[Your assignment]
Take the lines below beginning at the line that has "pose proof (toFixed_near 2 p Hp21) as Hw." and stopping after the line that has "assert (Hq21 : Qabs", and print them exactly as they are, with no other lines.

[Given data]
Lemma thickness_drift_imperial (v : Q) :
  Qabs v < 1000000000 ->
  App.fieldWithin (1 # 400) (App.convertThickness imperial (App.convertThickness metric (App.FNum v))) (App.FNum v).
Proof.
  intros Hv. cbn [App.convertThickness App.parseFloat App.fieldWithin].
  rewrite c254_val. apply Qabs_Qlt_condition in Hv.
  dbl_step v v a Ha.
  dbl_step (a * (5719571526760530 # 2251799813685248)) (a * (5719571526760530 # 2251799813685248)) p Hp.
  assert (Hp21 : Qabs p < inject_Z (10 ^ 21)).
  { change (inject_Z (10 ^ 21)) with 1000000000000000000000. apply Qabs_Qlt_condition. split; lra. }
  pose proof (toFixed_near 2 p Hp21) as Hw.
  change (inject_Z (10 ^ Z.of_nat 2)) with 100 in Hw.
  setoid_replace ((1 # 2) / 100) with (1 # 200) in Hw by reflexivity.
  apply Qabs_Qle_condition in Hw.
  set (w := App.toFixed 2 p) in *; clearbody w.
  dbl_step w w a' Ha'.
  dbl_step (a' / (5719571526760530 # 2251799813685248)) (a' * (2251799813685248 # 5719571526760530)) q Hq.
  assert (Hq21 : Qabs q < inject_Z (10 ^ 21)).
  { change (inject_Z (10 ^ 21)) with 1000000000000000000000. apply Qabs_Qlt_condition. split; lra. }
  pose proof (toFixed_near 3 q Hq21) as Hv'.
  change (inject_Z (10 ^ Z.of_nat 3)) with 1000 in Hv'.
  setoid_replace ((1 # 2) / 1000) with (1 # 2000) in Hv' by reflexivity.
  apply Qabs_Qle_condition in Hv'.
  apply Qabs_Qle_condition. split; lra.
Qed.

Lemma temp_roundtrip_metric (f : App.Field) :
  App.integralField f -> App.boundedField 1000000000 f ->
  App.fieldEqv (App.convertTempField metric (App.convertTempField imperial f)) f.
Proof.
  destruct f as [|v]; cbn [App.convertTempField App.fieldEqv App.integralField App.boundedField]; [tauto|].
  intros [z Hz] Hv. apply Qabs_Qlt_condition in Hv. unfold App.toC, App.toF.
  dbl_step v v a Ha.
  dbl_step (a * 9) (a * 9) t1 H1.
  dbl_step (t1 / 5) (t1 * (1 # 5)) t2 H2.
  dbl_step (t2 + 32) (t2 + 32) t3 H3.
  round_step t3 k Hk.
  dbl_step (inject_Z k) (inject_Z k) b Hb.
  dbl_step (b - 32) (b - 32) u1 Hu1.
  dbl_step (u1 * 5) (u1 * 5) u2 Hu2.
  dbl_step (u2 / 9) (u2 * (1 # 9)) u3 Hu3.
  rewrite (Math_round_close u3 z).
  - rewrite Hz. reflexivity.
  - rewrite Hz in Ha. apply Qabs_Qlt_condition. split; lra.
Qed.

Lemma temp_drift_imperial (f : App.Field) :
  App.integralField f -> App.boundedField 1000000000 f ->
  App.fieldWithin 1 (App.convertTempField imperial (App.convertTempField metric f)) f.
Proof.
  destruct f as [|v]; cbn [App.convertTempField App.fieldWithin App.integralField App.boundedField]; [tauto|].
  intros [z Hz] Hv. apply Qabs_Qlt_condition in Hv. unfold App.toC, App.toF.
  dbl_step v v a Ha.
  dbl_step (a - 32) (a - 32) u1 Hu1.
  dbl_step (u1 * 5) (u1 * 5) u2 Hu2.
  dbl_step (u2 / 9) (u2 * (1 # 9)) u3 Hu3.
  round_step u3 k Hk.
  dbl_step (inject_Z k) (inject_Z k) b Hb.
  dbl_step (b * 9) (b * 9) t1 H1.
  dbl_step (t1 / 5) (t1 * (1 # 5)) t2 H2.
  dbl_step (t2 + 32) (t2 + 32) t3 H3.
  round_step t3 w Hw.
  rewrite Hz. rewrite Hz in Ha. apply int_gap.
  apply Qabs_Qlt_condition. split; lra.
Qed.

Lemma rate_roundtrip_metric (f : App.Field) :
  App.integralField f -> App.boundedField 1000000000 f ->
  App.fieldEqv (App.convertRateField metric (App.convertRateField imperial f)) f.
Proof.
  destruct f as [|v]; cbn [App.convertRateField App.fieldEqv App.integralField App.boundedField]; [tauto|].
  intros [z Hz] Hv. apply Qabs_Qlt_condition in Hv.
  dbl_step v v a Ha.
  dbl_step (a * 9) (a * 9) t1 H1.
  dbl_step (t1 / 5) (t1 * (1 # 5)) t2 H2.
  round_step t2 k Hk.
  dbl_step (inject_Z k) (inject_Z k) b Hb.
  dbl_step (b * 5) (b * 5) u1 Hu1.
  dbl_step (u1 / 9) (u1 * (1 # 9)) u2 Hu2.
  rewrite (Math_round_close u2 z).
  - rewrite Hz. reflexivity.
  - rewrite Hz in Ha. apply Qabs_Qlt_condition. split; lra.
Qed.

Lemma rate_drift_imperial (f : App.Field) :
  App.integralField f -> App.boundedField 1000000000 f ->
  App.fieldWithin 1 (App.convertRateField imperial (App.convertRateField metric f)) f.
Proof.
  destruct f as [|v]; cbn [App.convertRateField App.fieldWithin App.integralField App.boundedField]; [tauto|].
  intros [z Hz] Hv. apply Qabs_Qlt_condition in Hv.
  dbl_step v v a Ha.
  dbl_step (a * 5) (a * 5) u1 Hu1.
  dbl_step (u1 / 9) (u1 * (1 # 9)) u2 Hu2.
  round_step u2 k Hk.
  dbl_step (inject_Z k) (inject_Z k) b Hb.
  dbl_step (b * 9) (b * 9) t1 H1.
  dbl_step (t1 / 5) (t1 * (1 # 5)) t2 H2.
  round_step t2 w Hw.
  rewrite Hz. rewrite Hz in Ha. apply int_gap.
  apply Qabs_Qlt_condition. split; lra.
Qed.

Lemma countIndefinite_schedule (a : CalculateScheduleArgs) :
  countIndefinite (points (calculateSchedule a)) =
  if negb (isAnnealOnly (mode a)) && truthyBool (processHoldIndefinite a) then 1%nat else 0%nat.
Proof.
  unfold calculateSchedule, schedulePoints, firingPoints, holdLabel. cbn [points].
  destruct (isAnnealOnly (mode a)); [reflexivity|].
  cbn [negb andb]. destruct (isCast (mode a)), (moldDryGate a), (truthyBool (processHoldIndefinite a)); reflexivity.
Qed.

(** X2. At most one waypoint is labelled "Indefinite": exactly one in a
    firing mode with [processHoldIndefinite] truthy, none otherwise. *)
Theorem indefinite_count (a : CalculateScheduleArgs) :
  countIndefinite (points (calculateSchedule a)) =
  if negb (isAnnealOnly (mode a)) && truthyBool (processHoldIndefinite a) then 1%nat else 0%nat.
Proof. exact (countIndefinite_schedule a). Qed.


Lemma handleCalculateArgs_None_iff (s : App.State) :
  App.handleCalculateArgs s = None <->
  App.thickness s = App.FEmpty \/
  (isCustom (App.glassType s) = true /\
   (App.customAnneal s = App.FEmpty \/ App.customStrain s = App.FEmpty)).
Proof.
  unfold App.handleCalculateArgs.
  destruct (App.thickness s) as [|t]; cbn [App.parseFloat]; [tauto|].
  destruct (isCustom (App.glassType s)); cbn [andb orb].
  - destruct (App.customAnneal s), (App.customStrain s); cbn;
      split; intros H; try discriminate; try tauto;
      destruct H as [H|[_ [H|H]]]; discriminate.
  - split; intros H; [discriminate|]. destruct H as [H|[H _]]; discriminate.
Qed.

(** X11. [handleCalculate] refuses the form exactly when the thickness
    field is empty, or the glass is Custom and its anneal or strain field
    is empty. *)
Theorem handleCalculate_refuses (s : App.State) :
  App.handleCalculateArgs s = None <->
  App.thickness s = App.FEmpty \/
  (isCustom (App.glassType s) = true /\
   (App.customAnneal s = App.FEmpty \/ App.customStrain s = App.FEmpty)).
Proof. exact (handleCalculateArgs_None_iff s). Qed.

Lemma handleCalculateArgs_Some_shape (s : App.State) (a : CalculateScheduleArgs) :
  App.handleCalculateArgs s = Some a ->
  processHoldIndefinite a = None /\
  (isAnnealOnly (App.scheduleMode s) = true ->
   customProcessTemp a = None /\ customProcessHoldMins a = None /\
   customProcessRamp a = None /\ moldDryHours a = None /\ moldDryTemp a = None) /\
  (isCast (App.scheduleMode s) = false -> moldDryHours a = None /\ moldDryTemp a = None).
Proof.
  unfold App.handleCalculateArgs.
  destruct (App.parseFloat (App.thickness s)); [|discriminate].
  match goal with |- context [if ?b then None else _] => destruct b end; [discriminate|].
  intros H; injection H as <-. cbn.
  split; [reflexivity|]. split.
  - intros ->. cbn. repeat split.
  - intros ->. rewrite !andb_false_r. cbn. split; reflexivity.
Qed.

(** X12. [handleCalculate] never passes [processHoldIndefinite]; in
    anneal-only mode it passes no process or mold-dry value, and outside
    cast mode no mold-dry value. *)
Theorem handleCalculate_args_shape (s : App.State) (a : CalculateScheduleArgs) :
  App.handleCalculateArgs s = Some a ->
  processHoldIndefinite a = None /\
  (isAnnealOnly (App.scheduleMode s) = true ->
   customProcessTemp a = None /\ customProcessHoldMins a = None /\
   customProcessRamp a = None /\ moldDryHours a = None /\ moldDryTemp a = None) /\
  (isCast (App.scheduleMode s) = false -> moldDryHours a = None /\ moldDryTemp a = None).
Proof. exact (handleCalculateArgs_Some_shape s a). Qed.


Lemma toggle_fields (s : App.State) :
  let u := App.otherUnits (App.units s) in
  let s' := App.toggleUnits s in
  App.glassType s' = App.glassType s /\ App.scheduleMode s' = App.scheduleMode s /\
  App.thickness s' = App.convertThickness u (App.thickness s) /\ App.units s' = u /\
  App.shape s' = App.shape s /\ App.conservativeness s' = App.conservativeness s /\
  App.customAnneal s' = App.convertTempField u (App.customAnneal s) /\
  App.customStrain s' = App.convertTempField u (App.customStrain s) /\
  App.processTemp s' = App.convertTempField u (App.processTemp s) /\
  App.processHold s' = App.processHold s /\
  App.processRamp s' = App.convertRateField u (App.processRamp s) /\
  App.moldDryHours s' = App.moldDryHours s /\
  App.moldDryTemp s' = App.convertTempField u (App.moldDryTemp s).
Proof.
  cbv zeta. unfold App.toggleUnits.
  destruct (App.result s); [destruct (App.parseFloat _)|]; cbn; repeat split.
Qed.

(** X14. In double precision, toggling the units twice from metric
    restores every converted field below 10^9 in magnitude whose value is
    an integer (temperatures and ramp) or a multiple of 0.01 (thickness),
    and leaves the hold and dry hours unchanged. *)
Theorem toggle_twice_from_metric (s : App.State) :
  App.units s = metric ->
  App.integralField (App.customAnneal s) -> App.integralField (App.customStrain s) ->
  App.integralField (App.processTemp s) -> App.integralField (App.processRamp s) ->
  App.integralField (App.moldDryTemp s) ->
  (forall v, App.thickness s = App.FNum v -> exists z, v == inject_Z z / 100) ->
  App.fieldsBelow 1000000000 s ->
  let s2 := App.toggleUnits (App.toggleUnits s) in
  App.units s2 = metric /\
  App.fieldEqv (App.thickness s2) (App.thickness s) /\
  App.fieldEqv (App.customAnneal s2) (App.customAnneal s) /\
  App.fieldEqv (App.customStrain s2) (App.customStrain s) /\
  App.fieldEqv (App.processTemp s2) (App.processTemp s) /\
  App.fieldEqv (App.processRamp s2) (App.processRamp s) /\
  App.fieldEqv (App.moldDryTemp s2) (App.moldDryTemp s) /\
  App.processHold s2 = App.processHold s /\ App.moldDryHours s2 = App.moldDryHours s.
Proof.
  intros Hu Ha Hs Hp Hr Hm Ht (Bt & Ba & Bs & Bp & Br & Bm). cbv zeta.
  destruct (toggle_fields (App.toggleUnits s)) as (_ & _ & T2 & U2 & _ & _ & A2 & S2 & P2 & H2 & R2 & D2 & M2).
  destruct (toggle_fields s) as (_ & _ & T1 & U1 & _ & _ & A1 & S1 & P1 & H1 & R1 & D1 & M1).
  rewrite U1, Hu in *. cbn [App.otherUnits] in *.
  rewrite T2, A2, S2, P2, H2, R2, D2, M2, T1, A1, S1, P1, H1, R1, D1, M1, U2.
  repeat split;
    try (apply temp_roundtrip_metric; assumption);
    try (apply rate_roundtrip_metric; assumption).
  destruct (App.thickness s) as [|v] eqn:Ev; [exact I|].
  destruct (Ht v eq_refl) as [z Hz].
  apply (thickness_roundtrip_metric v z Hz Bt).
Qed.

[Exercise output]
  pose proof (toFixed_near 2 p Hp21) as Hw.
  change (inject_Z (10 ^ Z.of_nat 2)) with 100 in Hw.
  setoid_replace ((1 # 2) / 100) with (1 # 200) in Hw by reflexivity.
  apply Qabs_Qle_condition in Hw.
  set (w := App.toFixed 2 p) in *; clearbody w.
  dbl_step w w a' Ha'.
  dbl_step (a' / (5719571526760530 # 2251799813685248)) (a' * (2251799813685248 # 5719571526760530)) q Hq.
  assert (Hq21 : Qabs q < inject_Z (10 ^ 21)).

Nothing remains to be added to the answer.